> _INSTRUCTIONS FOR THE TASK_
Set the records down once more so that they match the source word for word.

Stored data:
(* ===== verification/Protocol.v ===== *)
(** * The wire protocol ([src/internal/protocol/protocol.go])

    Requests and responses are JSON objects, one per frame.  A
    [json.RawMessage] is kept as the value it holds; [None] is the empty one,
    which [omitempty] leaves out.  Records carry the field names of the Go
    structs, [*_json] is [json.Marshal] and [*_of] is [json.Unmarshal]. *)

From S2P Require Import Prelude GoStrings Json.

Definition Version : Z := 1.

Definition OpLogin : string := "Login".
Definition OpGetProfile : string := "GetProfile".
Definition OpGetProfilePicture : string := "GetProfilePicture".
Definition OpUpdateNickname : string := "UpdateNickname".
Definition OpUploadProfilePicture : string := "UploadProfilePicture".
Definition OpLogout : string := "Logout".

Record Request := {
  req_Version : Z; req_RequestID : string; req_Op : string; req_Token : string;
  req_Body : option json }.

Record Response := {
  resp_Version : Z; resp_RequestID : string; resp_OK : bool; resp_ErrorCode : string;
  resp_Message : string; resp_Body : option json }.

Record LoginBody := { Username : string; Password : string }.
Record UserProfile := {
  up_ID : Z; up_Username : string; up_Nickname : string; up_ProfilePictureURL : string }.
Record LoginResult := { lr_Token : string; lr_ExpiresAt : Z; lr_User : UserProfile }.
Record UploadProfilePictureBody := {
  FileName : string; ContentType : string; DataBase64 : string }.
Record ProfilePictureResult := { pp_ContentType : string; pp_DataBase64 : string }.

(** ** Marshalling *)

(** Fields tagged [omitempty]. *)
Definition omit_empty (key s : string) : list (string * json) :=
  if decide (s = "") then [] else [(key, JStr s)].
Definition omit_nil (key : string) (v : option json) : list (string * json) :=
  match v with Some v => [(key, v)] | None => [] end.

Definition Request_json (r : Request) : json :=
  JObj ([("version", JInt (req_Version r)); ("request_id", JStr (req_RequestID r));
         ("op", JStr (req_Op r))]
        ++ omit_empty "token" (req_Token r) ++ omit_nil "body" (req_Body r)).

Definition Response_json (r : Response) : json :=
  JObj ([("version", JInt (resp_Version r)); ("request_id", JStr (resp_RequestID r));
         ("ok", JBool (resp_OK r))]
        ++ omit_empty "error_code" (resp_ErrorCode r) ++ omit_empty "message" (resp_Message r)
        ++ omit_nil "body" (resp_Body r)).

Definition LoginBody_json (b : LoginBody) : json :=
  JObj [("username", JStr (Username b)); ("password", JStr (Password b))].

Definition UserProfile_json (u : UserProfile) : json :=
  JObj ([("id", JInt (up_ID u)); ("username", JStr (up_Username u));
         ("nickname", JStr (up_Nickname u))]
        ++ omit_empty "profile_picture_url" (up_ProfilePictureURL u)).

Definition LoginResult_json (r : LoginResult) : json :=
  JObj [("token", JStr (lr_Token r)); ("expires_at", JInt (lr_ExpiresAt r));
        ("user", UserProfile_json (lr_User r))].

Definition UpdateNicknameBody_json (nickname : string) : json :=
  JObj [("nickname", JStr nickname)].

Definition UploadProfilePictureBody_json (b : UploadProfilePictureBody) : json :=
  JObj [("file_name", JStr (FileName b)); ("content_type", JStr (ContentType b));
        ("data_base64", JStr (DataBase64 b))].

Definition ProfilePictureResult_json (r : ProfilePictureResult) : json :=
  JObj [("content_type", JStr (pp_ContentType r)); ("data_base64", JStr (pp_DataBase64 r))].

> _YOUR RESPONSE_
(* ===== verification/Protocol.v ===== *)
(** * The wire protocol ([src/internal/protocol/protocol.go])

    Requests and responses are JSON objects, one per frame.  A
    [json.RawMessage] is kept as the value it holds; [None] is the empty one,
    which [omitempty] leaves out.  Records carry the field names of the Go
    structs, [*_json] is [json.Marshal] and [*_of] is [json.Unmarshal]. *)

From S2P Require Import Prelude GoStrings Json.

Definition Version : Z := 1.

Definition OpLogin : string := "Login".
Definition OpGetProfile : string := "GetProfile".
Definition OpGetProfilePicture : string := "GetProfilePicture".
Definition OpUpdateNickname : string := "UpdateNickname".
Definition OpUploadProfilePicture : string := "UploadProfilePicture".
Definition OpLogout : string := "Logout".

Record Request := {
  req_Version : Z; req_RequestID : string; req_Op : string; req_Token : string;
  req_Body : option json }.

Record Response := {
  resp_Version : Z; resp_RequestID : string; resp_OK : bool; resp_ErrorCode : string;
  resp_Message : string; resp_Body : option json }.

Record LoginBody := { Username : string; Password : string }.
Record UserProfile := {
  up_ID : Z; up_Username : string; up_Nickname : string; up_ProfilePictureURL : string }.
Record LoginResult := { lr_Token : string; lr_ExpiresAt : Z; lr_User : UserProfile }.
Record UploadProfilePictureBody := {
  FileName : string; ContentType : string; DataBase64 : string }.
Record ProfilePictureResult := { pp_ContentType : string; pp_DataBase64 : string }.

(** ** Marshalling *)

(** Fields tagged [omitempty]. *)
Definition omit_empty (key s : string) : list (string * json) :=
  if decide (s = "") then [] else [(key, JStr s)].
Definition omit_nil (key : string) (v : option json) : list (string * json) :=
  match v with Some v => [(key, v)] | None => [] end.

Definition Request_json (r : Request) : json :=
  JObj ([("version", JInt (req_Version r)); ("request_id", JStr (req_RequestID r));
         ("op", JStr (req_Op r))]
        ++ omit_empty "token" (req_Token r) ++ omit_nil "body" (req_Body r)).

Definition Response_json (r : Response) : json :=
  JObj ([("version", JInt (resp_Version r)); ("request_id", JStr (resp_RequestID r));
         ("ok", JBool (resp_OK r))]
        ++ omit_empty "error_code" (resp_ErrorCode r) ++ omit_empty "message" (resp_Message r)
        ++ omit_nil "body" (resp_Body r)).

Definition LoginBody_json (b : LoginBody) : json :=
  JObj [("username", JStr (Username b)); ("password", JStr (Password b))].

Definition UserProfile_json (u : UserProfile) : json :=
  JObj ([("id", JInt (up_ID u)); ("username", JStr (up_Username u));
         ("nickname", JStr (up_Nickname u))]
        ++ omit_empty "profile_picture_url" (up_ProfilePictureURL u)).

Definition LoginResult_json (r : LoginResult) : json :=
  JObj [("token", JStr (lr_Token r)); ("expires_at", JInt (lr_ExpiresAt r));
        ("user", UserProfile_json (lr_User r))].

Definition UpdateNicknameBody_json (nickname : string) : json :=
  JObj [("nickname", JStr nickname)].

Definition UploadProfilePictureBody_json (b : UploadProfilePictureBody) : json :=
  JObj [("file_name", JStr (FileName b)); ("content_type", JStr (ContentType b));
        ("data_base64", JStr (DataBase64 b))].

Definition ProfilePictureResult_json (r : ProfilePictureResult) : json :=
  JObj [("content_type", JStr (pp_ContentType r)); ("data_base64", JStr (pp_DataBase64 r))].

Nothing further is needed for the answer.